Mi vecino —que es joven y es un aprendiz novato, un humilde cinturón blanco— se pone su ´uniforme´ de judoka como quien se enfunda en un traje de gala. Espero que su entusiasmo y amor al judo le duren muchos años. Porque creo, para decirlo con palabras de Charles Miller, que gracias al judo, un muchacho llega a sentirse un hombre; y un hombre, un rey.

Lo que más me gusta del judo es lo que tiene de deporte noble: el arte de ´luchar con gentileza´, se le ha llamado. Y con razón. Aunque pienso que el judo es mucho más que eso. No creo que exista deporte más adecuado para adquirir una perfecta y rápida sincronización de reflejos. En el judo se ejercitan todos los músculos, se ´aprende´ a respirar profundamente, se doma el cuerpo y se afina y agudiza la percepción. Pero el judo enseña, además, otra cosa. Tras el ritual del obligado saludo de cortesía, tras el protocolo judoka que tiene un no sé qué de aroma oriental, hay un profundo sentido de convivencia, de respetuosa deportividad. Y es que nunca lo cortés ha quitado lo valiente.

De mis apuntes deduzco que el judo fue creado hace más de mil años por algunos monjes budistas cuya vida contemplativa se veía alterada por bandas de forajidos. El budismo les impedía responder al ataque con la agresión, y los monjes crearon un original sistema de defensa que con el tiempo iba a convertirse el actual judo: utilizar el peso y los propios movimientos del atacante para derrotarle. El judo se caracteriza por su no-resistencia, una no-resistencia que sabiamente utilizada por el judoka le permite romper el equilibrio del agresor y derribarle.

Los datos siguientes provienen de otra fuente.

(** An entry written as an IPv4 block carried in IPv6 (say [::ffff:10.0.0.0/104]) is
    accepted and trusts nobody: the addresses it should cover compare as IPv4, and the
    block does not. *)
Lemma mapped_block_matches_nothing b n v4 ip :
  block_ok b → addr b = V6 n → to_ipv4_mapped n = Some v4 → 96 ≤ prefix b → ip_in_range ip →
  block_contains b ip = false.
Proof.
  intros Hok Hn Hmap Hp Hip. apply not_true_is_false. intros Hc.
  apply block_contains_covers in Hc; [|done..]. unfold covers in Hc. rewrite Hn in Hc.
  assert (∀ i, canonical_ip ip = V6 i → to_ipv4_mapped i = None ∧ 0 ≤ i < 2 ^ 128) as Hcan.
  { intros i. destruct ip as [j|j]; [discriminate|]. unfold canonical_ip.
    destruct (to_ipv4_mapped j) eqn:Hj; [discriminate|]. intros E. injection E as ->. split; assumption. }
  destruct (canonical_ip ip) as [i|i]; [contradiction|]. destruct (Hcan i eq_refl) as [Hnone Hi].
  unfold to_ipv4_mapped in Hmap, Hnone. destruct Hok as [Hrange _]. rewrite Hn in Hrange.
  assert (Z.shiftr i 32 = Z.shiftr n 32) as Heq.
  { apply Z.bits_inj'. intros j Hj. rewrite !Z.shiftr_spec by lia.
    destruct (Z.lt_ge_cases (j + 32) 128); [symmetry; apply Hc; lia|].
    rewrite (testbit_above 128 i), (testbit_above 128 n); [reflexivity|assumption|lia|assumption|lia]. }
  rewrite Heq in Hnone. destruct (Z.shiftr n 32 =? 65535); discriminate.
Qed.

(** ** Instances of the theorems *)
Module ConcreteHeaders.
#[export] Instance plain_headers : Headers := {
  HeaderMap := list (string * string);
  HeaderValue := string;
  get_all h n := snd <$> filter (λ kv, kv.1 = n) h;
  get_first h n := head (snd <$> filter (λ kv, kv.1 = n) h);
  to_str v := Some v;
}.
End ConcreteHeaders.

Section witnesses.
Import Ticking ConcreteHeaders.
Definition proxies : TrustedProxies :=
  match proxies_parse "10.0.0.0/8, 172.16.0.0/12, fd00::/8, 127.0.0.1" with Ok ps => ps | _ => [] end.
Definition ip_of (s : string) : IpAddr := default (V4 0) (parse_ip s).
Definition xff (v : string) : HeaderMap := [("x-forwarded-for", v)].

Example proxies_tested :
  map (λ s, proxies_contains proxies (ip_of s))
    ["172.18.0.5"; "172.32.0.1"; "fd12::1"; "127.0.0.1"; "::ffff:172.18.0.5"; "127.0.0.2"] =
  [true; false; true; true; true; false].
Proof. vm_compute. reflexivity. Qed.
Example proxies_refused : proxies_parse "10.0.0.0/33" = Err (Invalid "10.0.0.0/33").
Proof. vm_compute. reflexivity. Qed.
Example mapped_dead :
  match proxies_parse "::ffff:10.0.0.0/104" with
  | Ok ps => proxies_contains ps (ip_of "10.0.0.1") || proxies_contains ps (ip_of "::ffff:10.0.0.1")
  | _ => true
  end = false.
Proof. vm_compute. reflexivity. Qed.

Lemma client_ip_unspoofable_witness :
  client_ip proxies (ip_of "172.18.0.5") (xff "9.9.9.9, 198.51.100.1, 10.0.0.7") = ip_of "198.51.100.1".
Proof.
  refine (proj1 (proj2 (client_ip_unspoofable proxies (ip_of "172.18.0.5")
    (xff "9.9.9.9, 198.51.100.1, 10.0.0.7")) _) ["9.9.9.9"] "198.51.100.1" ["10.0.0.7"] _ _ _).
  - vm_compute. reflexivity.
  - vm_compute. reflexivity.
  - constructor; [|constructor]. exists (ip_of "10.0.0.7"). vm_compute. split; reflexivity.
  - intros (ip & Hp & Hc). vm_compute in Hp. injection Hp as <-. vm_compute in Hc. discriminate.
Defined.

Definition mw : RateLimitMiddleware (X:=unit) :=
  with_trusted_proxies (with_backend twice_in_ten) proxies.
Definition app (req : Request unit) : sm N Empty_set string := λ w, (Ok "ok", (w + 1)%N).
Definition from_client (c : string) : Arrival (X:=unit) (W:=N) :=
  mkArrival (mkRequest (Some (ip_of "172.18.0.5")) (xff (c +:+ ", 198.51.100.1")) tt) (λ w, w).
(** A client that writes another address into its header each time. *)
Definition arrivals : list (Arrival (X:=unit) (W:=N)) := map from_client ["1.1.1.1"; "2.2.2.2"; "3.3.3.3"; "4.4.4.4"].

Example arrivals_served :
  map sv_answered (serve_requests mw app arrivals (∅, 100%N)) = [true; true; false; false].
Proof. vm_compute. reflexivity. Qed.

Definition req1 : Request unit := mkRequest (Some (ip_of "172.18.0.5")) (xff "198.51.100.1") tt.
Definition req2 : Request unit := mkRequest (Some (ip_of "10.1.1.1")) (xff "7.7.7.7, ::ffff:198.51.100.1") tt.
Lemma client_key_identifies_witness : client_key mw req1 = client_key mw req2.
Proof. apply (client_key_identifies mw req1 req2); vm_compute; try split; congruence || reflexivity. Defined.

End witnesses.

Con el paso de los siglos, la defensa rudimentaria de los monjes budistas fue depurándose, convirtiéndose en un extenso repertorio de ejercicios, ´llaves´, etcétera, que alcanzaron su plenitud en 1882. Dicen las crónicas que fue entonces cuando el noble japonés Jigoro Kano reunió y reglamentó estas experiencias y estos ejercicios que se habían ido acumulando durante más de diez siglos. Y como todas las cosas han de tener nombre, Jigoro Kano bautizó el sistema y le llamó judo o arte de ceder. El término es tan breve como exacto. Porque en este judo o ´arte de ceder´, en esta no-resistencia es donde radica precisamente la gran palanca de Arquímedes del buen judoka. Es como un boomerang que se vuelve contra quien lo lanza.

La cortesía judoka y el protocolo del saludo son en gran parte, sí, como la buena voluntad del apretón de manos.